Glycan-Based Connectivity Regulates the Hierarchical Organization of Membrane Receptors by Coupling their Micro- and Nano-Scale Lateral Mobility

Abstract

Glycan-protein interactions are emerging as important modulators of membrane protein organization and dynamics, regulating multiple cellular functions. In particular, it has been postulated that glycan-mediated interactions regulate surface residence time of glycoproteins and endocytosis. How this precisely occurs is poorly understood. We applied a combination of super-resolution nanoscopy and single molecule-based approaches to study the role of glycan-based interactions on the dynamics of the glycosylated pathogen recognition receptor DC-SIGN, at the nano- and micrometer scale.
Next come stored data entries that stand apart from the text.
(** * Nueva AI bridge: protocol translation, engine client, supervisor
      and dispatchers, embedded from the Python sources.

    - [Protocol]   : src/python/nueva_ai_bridge/protocol.py
    - [Client], [ClientProbes]
                   : src/python/nueva_ai_bridge/acestep_client.py
    - [Supervisor] : src/python/nueva_ai_bridge/process_manager.py
    - [Server]     : src/python/nueva_ai_bridge/server.py
    - [Bridge]     : src/python/nueva/bridge.py

    Python [float] is IEEE-754 binary64, which is what Rocq's primitive
    floats are, so float fields of requests are [PrimFloat.float] and the
    arithmetic on them is the machine arithmetic.  Clock readings
    ([time.time()], the event loop's [time()]) are taken as exact rational
    numbers of seconds.  Dictionaries are finite maps; none of the code
    below depends on the insertion order of a dictionary. *)

From Stdlib Require Import ZArith QArith Qround Lqa Floats Ascii String List.
From stdpp Require Import base option list gmap strings pretty.

Local Open Scope Z_scope.
Local Open Scope string_scope.

(** ** Python values, truthiness and exceptions *)

Module Py.

(** A value of type [Any]: what a JSON document or a keyword-argument
    dictionary can hold. *)
#[warnings="-register-all"]
Inductive value :=
| None_
| Bool (b : bool)
| Int (n : Z)
| Float (x : float)
| Str (s : string)
| List_ (l : list value)
| Dict (d : gmap string value).

(** [bool(x)] for a float: zero of either sign is false, everything
    else, NaN included, is true. *)
Definition truthy_float (x : float) : bool := negb (PrimFloat.eqb x 0%float).

Definition truthy_str (s : string) : bool :=
  match s with EmptyString => false | String _ _ => true end.

Definition truthy_list {A} (l : list A) : bool :=
  match l with [] => false | _ :: _ => true end.

(** [bool(v)] *)
Definition truthy (v : value) : bool :=
  match v with
  | None_ => false
  | Bool b => b
  | Int n => negb (Z.eqb n 0)
  | Float x => truthy_float x
  | Str s => truthy_str s
  | List_ l => truthy_list l
  | Dict d => negb (bool_decide (size d = 0%nat))
  end.

(** [bool(o)] for an [Optional[...]] field. *)
Definition truthy_opt {A} (t : A -> bool) (o : option A) : bool :=
  match o with Some a => t a | None => false end.

(** [str(o)] inside an f-string, for an [Optional[str]]. *)
Definition fmt_opt_str (o : option string) : string :=
  match o with Some s => s | None => "None" end.

(** [a or b] on [Optional[str]] operands. *)
Definition or_opt_str (a b : option string) : option string :=
  if truthy_opt truthy_str a then a else b.

(** [c.lower()] for an ASCII character: the letters A to Z. *)
Definition lower_ascii (c : ascii) : ascii :=
  let n := nat_of_ascii c in
  if ((65 <=? n)%nat && (n <=? 90)%nat)%bool then ascii_of_nat (n + 32) else c.

Fixpoint lower_letters (s : string) : string :=
  match s with
  | EmptyString => EmptyString
  | String c s' => String (lower_ascii c) (lower_letters s')
  end.

Definition is_ascii (s : string) : bool :=
  forallb (fun c => (nat_of_ascii c <? 128)%nat) (list_ascii_of_string s).

(** [s.lower()].  A string of ASCII characters is lowered letter by
    letter.  What a string with other characters becomes depends on the
    Unicode tables of the interpreter (the Kelvin sign U+212A becomes
    [k], the dotted capital U+0130 becomes [i] and a combining dot); it
    is taken from the runtime, as [unicode_lower]. *)
Definition lower (unicode_lower : string -> string) (s : string) : string :=
  if is_ascii s then lower_letters s else unicode_lower s.

(** Well-formed UTF-8: what [b.decode()] accepts. *)
Definition byte_in (lo hi : nat) (c : ascii) : bool :=
  let n := nat_of_ascii c in ((lo <=? n)%nat && (n <=? hi)%nat)%bool.

Definition continuation : ascii -> bool := byte_in 128 191.

(** The first two bytes of a three-byte and of a four-byte sequence:
    no overlong form, no surrogate, nothing above U+10FFFF. *)
Definition three_bytes (b0 b1 : ascii) : bool :=
  ((byte_in 224 224 b0 && byte_in 160 191 b1)
   || (byte_in 225 236 b0 && continuation b1)
   || (byte_in 237 237 b0 && byte_in 128 159 b1)
   || (byte_in 238 239 b0 && continuation b1))%bool.

Definition four_bytes (b0 b1 : ascii) : bool :=
  ((byte_in 240 240 b0 && byte_in 144 191 b1)
   || (byte_in 241 243 b0 && continuation b1)
   || (byte_in 244 244 b0 && byte_in 128 143 b1))%bool.

Fixpoint utf8 (b : string) : bool :=
  match b with
  | EmptyString => true
  | String b0 s0 =>
      if byte_in 0 127 b0 then utf8 s0
      else
        match s0 with
        | EmptyString => false
        | String b1 s1 =>
            if byte_in 194 223 b0 then (continuation b1 && utf8 s1)%bool
            else
              match s1 with
              | EmptyString => false
              | String b2 s2 =>
                  if three_bytes b0 b1 then (continuation b2 && utf8 s2)%bool
                  else
                    match s2 with
                    | EmptyString => false
                    | String b3 s3 =>
                        (four_bytes b0 b1 && continuation b2 && continuation b3
                         && utf8 s3)%bool
                    end
              end
        end
  end.

(** [needle in hay] on strings. *)
Fixpoint contains (needle hay : string) : bool :=
  if String.prefix needle hay then true
  else match hay with
       | EmptyString => false
       | String _ hay' => contains needle hay'
       end.

(** [str(n)] for an integer. *)
Definition str_int (n : Z) : string := pretty n.

(** [int(x)] for a number of seconds or milliseconds: truncation
    towards zero. *)
Definition int_of (x : Q) : Z :=
  if Qle_bool 0 x then Qfloor x else Qceiling x.

(** Exceptions deriving from [Exception], with the text [str(e)] gives.
    The two httpx classes the client names are kept apart from the rest.
    Signals that derive from [BaseException] only (task cancellation,
    keyboard interrupt) are not failures of an operation and are not
    represented. *)
Inductive exn :=
| TimeoutException (msg : string)
| ConnectError (msg : string)
| OtherException (msg : string).

Definition str_exn (e : exn) : string :=
  match e with
  | TimeoutException m | ConnectError m | OtherException m => m
  end.

(** Outcome of a call that may raise. *)
Inductive exc (A : Type) :=
| Ok (a : A)
| Raise (e : exn).
Arguments Ok {A} a.
Arguments Raise {A} e.

Definition bind {A B} (m : exc A) (k : A -> exc B) : exc B :=
  match m with Ok a => k a | Raise e => Raise e end.

(** [try: body  except Exception as e: handler e] *)
Definition try_except {A} (body : exc A) (handler : exn -> exc A) : exc A :=
  match body with Ok a => Ok a | Raise e => handler e end.

End Py.

#[global] Instance exc_ret : MRet Py.exc := @Py.Ok.
#[global] Instance exc_bind : MBind Py.exc := fun A B k m => Py.bind m k.

(** ** protocol.py *)

Module Protocol.

Inductive AceStepMode := TRANSFORM | COVER | REPAINT | EXTRACT | LAYER | COMPLETE.

#[global] Instance AceStepMode_eq_dec : EqDecision AceStepMode.
Proof. solve_decision. Defined.

(** The enumeration's string values. *)
Definition mode_value (m : AceStepMode) : string :=
  match m with
  | TRANSFORM => "transform" | COVER => "cover" | REPAINT => "repaint"
  | EXTRACT => "extract" | LAYER => "layer" | COMPLETE => "complete"
  end.

Definition NUEVA_TO_ACESTEP_TASK (m : AceStepMode) : string :=
  match m with
  | TRANSFORM => "text2music" | COVER => "cover" | REPAINT => "repaint"
  | EXTRACT => "extract" | LAYER => "lego" | COMPLETE => "complete"
  end.

Module NuevaRequest.
Record t := make {
  mode : AceStepMode;
  input_path : string;
  output_path : string;
  prompt : option string;
  intensity : float;
  preserve_melody : bool;
  preserve_tempo : bool;
  preserve_key : bool;
  extract_target : option string;
  add_layers : option (list string);
  remove_layers : option (list string);
  duration_seconds : option float;
  seed : option Z;
  quantization : option string;
  extra_params : gmap string Py.value
}.

(** The field constraint [ge=0.0, le=1.0] on [intensity], as the
    schema checks it: with the float comparisons, which a NaN fails. *)
Definition intensity_in_range (x : float) : bool :=
  (PrimFloat.leb 0%float x && PrimFloat.leb x 1%float)%bool.
End NuevaRequest.

Module NuevaResponse.
Record t := make {
  success : bool;
  output_path : option string;
  processing_time_ms : Z;
  description : string;
  intentional_artifacts : list string;
  warnings : list string;
  error_code : option string;
  error_message : option string;
  metadata : gmap string Py.value
}.
End NuevaResponse.

Module AceStepRequest.
Record t := make {
  task : string;
  audio_path : option string;
  prompt : option string;
  guidance_scale : float;
  num_inference_steps : Z;
  audio_duration : option float;
  kwargs : gmap string Py.value
}.

(** Schema defaults of the fields a constructor call may leave out. *)
Definition default_guidance_scale : float := 7%float.
Definition default_num_inference_steps : Z := 50.
End AceStepRequest.

Module AceStepResponse.
Record t := make {
  success : bool;
  audio_path : option string;
  error : option string;
  metadata : gmap string Py.value
}.
End AceStepResponse.

Definition str_list (l : list string) : Py.value := Py.List_ (Py.Str <$> l).

(** The mode-dependent part of [kwargs] (lines 139-152). *)
Definition mode_kwargs (request : NuevaRequest.t) : gmap string Py.value :=
  match NuevaRequest.mode request with
  | COVER =>
      <["preserve_key" := Py.Bool (NuevaRequest.preserve_key request)]>
      (<["preserve_tempo" := Py.Bool (NuevaRequest.preserve_tempo request)]>
      (<["preserve_melody" := Py.Bool (NuevaRequest.preserve_melody request)]> ∅))
  | EXTRACT =>
      match NuevaRequest.extract_target request with
      | Some tgt => if Py.truthy_str tgt then <["target" := Py.Str tgt]> ∅ else ∅
      | None => ∅
      end
  | LAYER =>
      let kw1 : gmap string Py.value :=
        match NuevaRequest.add_layers request with
        | Some l => if Py.truthy_list l then <["add_instruments" := str_list l]> ∅ else ∅
        | None => ∅
        end in
      match NuevaRequest.remove_layers request with
      | Some l => if Py.truthy_list l then <["remove_instruments" := str_list l]> kw1 else kw1
      | None => kw1
      end
  | _ => ∅
  end.

(** [kwargs] just before [kwargs.update(request.extra_params)]. *)
Definition computed_kwargs (request : NuevaRequest.t) : gmap string Py.value :=
  let kwargs := mode_kwargs request in
  match NuevaRequest.seed request with
  | Some s => <["seed" := Py.Int s]> kwargs
  | None => kwargs
  end.

Definition guidance_of_intensity (intensity : float) : float :=
  (3 + intensity * 12)%float.

Definition nueva_to_acestep (request : NuevaRequest.t) : AceStepRequest.t :=
  let task := NUEVA_TO_ACESTEP_TASK (NuevaRequest.mode request) in
  let guidance_scale := guidance_of_intensity (NuevaRequest.intensity request) in
  let kwargs := computed_kwargs request in
  (* dict.update: the keys of extra_params win *)
  let kwargs := NuevaRequest.extra_params request ∪ kwargs in
  {| AceStepRequest.task := task;
     AceStepRequest.audio_path := Some (NuevaRequest.input_path request);
     AceStepRequest.prompt := NuevaRequest.prompt request;
     AceStepRequest.guidance_scale := guidance_scale;
     AceStepRequest.num_inference_steps := AceStepRequest.default_num_inference_steps;
     AceStepRequest.audio_duration := NuevaRequest.duration_seconds request;
     AceStepRequest.kwargs := kwargs |}.
(** The [plotly_unhover] handler: "Restore original values". *)
Definition on_unhover (c : Closure) (data : list Trace) : Restyle :=
  let numTraces := length data in
  {| restyle_opacity :=
       (λ i, or_else (originalOpacities c !! i) 1) <$> seq 0 numTraces;
     restyle_line_width :=
       (λ i, or_else (originalLineWidths c !! i) 2) <$> seq 0 numTraces |}.

(** *** One controller on one chart *)

(** The chart's traces, the controller's closure, and the updates passed
    to [Plotly.restyle] so far (oldest first). *)
Record Instance := {
  data : list Trace;
  closure : Closure;
  restyled : list Restyle
}.

Definition start (d : list Trace) : Instance :=
  {| data := d; closure := fresh; restyled := [] |}.

Inductive event : Type :=
  | Hover (k : nat)              (* the pointer enters trace [k] *)
  | Unhover                      (* the pointer leaves *)
  | Redraw (d : list Trace).     (* the page replaces the chart's traces *)

Definition hover_data (k : nat) : HoverData :=
  {| points := [ {| curveNumber := k |} ] |}.

Section Machine.
(** The library's [restyle], the way it changes the traces. *)
Context (apply_restyle : list Trace → Restyle → list Trace).

Definition step (s : Instance) (e : event) : Instance :=
  match e with
  | Hover k =>
      match on_hover (closure s) (data s) (hover_data k) with
      | Return (c', u) =>
          {| data := apply_restyle (data s) u; closure := c';
             restyled := restyled s ++ [u] |}
      | Throw _ => s
      end
  | Unhover =>
      let u := on_unhover (closure s) (data s) in
      {| data := apply_restyle (data s) u; closure := closure s;
         restyled := restyled s ++ [u] |}
  | Redraw d =>
      {| data := d; closure := closure s; restyled := restyled s |}
  end.

Definition run (s : Instance) (es : list event) : Instance :=
  foldl step s es.

End Machine.

(** The state of the controller: primed once the snapshot is taken. *)
Definition primed (c : Closure) : bool :=
  negb (bool_decide (length (originalOpacities c) = 0%nat)).
Lemma logged_debounceButton1 : forall e s,
  logged plainEvent s (snd (debounceButton1 e s)).
Proof.
  intros e s. unfold debounceButton1.
  pose proof (logged_debounceButton e button1Pin (lastButton1State s)
                (button1Pressed s) s) as H.
  destruct (debounceButton _ _ _ _ _) as [[r [l p]] s1]. cbn [snd] in *.
  eapply logged_trans; [ exact H | apply logged_same; reflexivity ].
Qed.

Lemma logged_debounceButton2 : forall e s,
  logged plainEvent s (snd (debounceButton2 e s)).
Proof.
  intros e s. unfold debounceButton2.
  pose proof (logged_debounceButton e button2Pin (lastButton2State s)
                (button2Pressed s) s) as H.
  destruct (debounceButton _ _ _ _ _) as [[r [l p]] s1]. cbn [snd] in *.
  eapply logged_trans; [ exact H | apply logged_same; reflexivity ].
Qed.

Lemma logged_printButtonStates : forall e label b1 b2 s,
  logged plainEvent s (printButtonStates e label b1 b2 s).
Proof.
  intros. unfold printButtonStates, millis. cbn [fst snd].
  match goal with |- context [if ?c then _ else _] => destruct c end.
  - eapply logged_exact; [ log_pipeline; reflexivity | reflexivity ].
  - apply logged_same. reflexivity.
Qed.

Lemma logged_pollButtons : forall e label s,
  logged plainEvent s (snd (pollButtons e label s)).
Proof.
  intros e label s. unfold pollButtons.
  pose proof (logged_debounceButton1 e s) as H1.
  destruct (debounceButton1 e s) as [b1 s1]. cbn [snd] in H1.
  pose proof (logged_debounceButton2 e s1) as H2.
  destruct (debounceButton2 e s1) as [b2 s2]. cbn [snd] in *.
  eapply logged_trans; [ exact H1 | ].
  eapply logged_trans; [ exact H2 | apply logged_printButtonStates ].
Qed.

Lemma logged_roundEnd : forall o s, logged plainEvent s (roundEnd o s).
Proof.
  intros o s.
  destruct o; unfold roundEnd, earlyPress1, earlyPress2, reactionWin1,
    reactionWin2, roundHold;
    (eapply logged_exact;
     [ cbv zeta; rewrite ?log_displayScores; state_cbn;
       rewrite ?log_displayScores, ?log_updateDisplay; state_cbn;
       repeat rewrite <- app_assoc; reflexivity
     | reflexivity ]).
Qed.

Lemma logged_millis : forall P e s, logged P s (snd (millis e s)).
Proof. intros. apply logged_same. reflexivity. Qed.

Lemma logged_random : forall P e lo hi s, logged P s (snd (random e lo hi s)).
Proof.
  intros. unfold random. destruct (hi <=? lo); apply logged_same; reflexivity.
Qed.

Lemma logged_countdownWhile : forall fuel e i startTime delayTime s,
  logged plainEvent s
    (stateOf (countdownWhile fuel e i startTime delayTime s)).
Proof.
  induction fuel as [|f IH]; intros e i startTime delayTime s;
    cbn [countdownWhile].
  - apply logged_refl.
  - pose proof (logged_millis plainEvent e s) as Hm.
    destruct (millis e s) as [t s1]. cbn [snd] in Hm.
    destruct (ulong_sub t startTime <? delayTime); [ | exact Hm ].
    pose proof (logged_pollButtons e (countdownLabel i) s1) as Hp.
    destruct (pollButtons e (countdownLabel i) s1) as [[b1 b2] s2].
    cbn [snd] in Hp.
    assert (H : logged plainEvent s s2) by (eapply logged_trans; eassumption).
    destruct b1; [ | destruct b2 ]; cbn [stateOf].
    + eapply logged_trans;
        [ exact H | apply (logged_roundEnd Player1EarlyPress) ].
    + eapply logged_trans;
        [ exact H | apply (logged_roundEnd Player2EarlyPress) ].
    + eapply logged_trans; [ exact H | apply IH ].
Qed.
We find that cell surface glycan-mediated interactions do not influence the nanoscale lateral organization of DC-SIGN in nanoclusters but restrict the mobility of the receptor to distinct micron-size membrane regions. These meso-scale regions are in turn enriched by the endocytic protein clathrin, thereby dynamically promoting DC-SIGN transient nano-scale arrest and interaction with clathrin. Disruption of glycan-based connectivity leads to larger membrane exploration, reduced clathrin interaction and compromised clathrin-dependent internalization of virus-like particles. Therefore, our work uncovers a novel mechanism through which glycan-protein interactions act as decision-makers in fine-tuning membrane-related functions by dynamically coupling micro- and nanoscale receptor lateral mobility, thus adding a new layer of regulation to the hierarchical spatiotemporal organization of the cell membrane.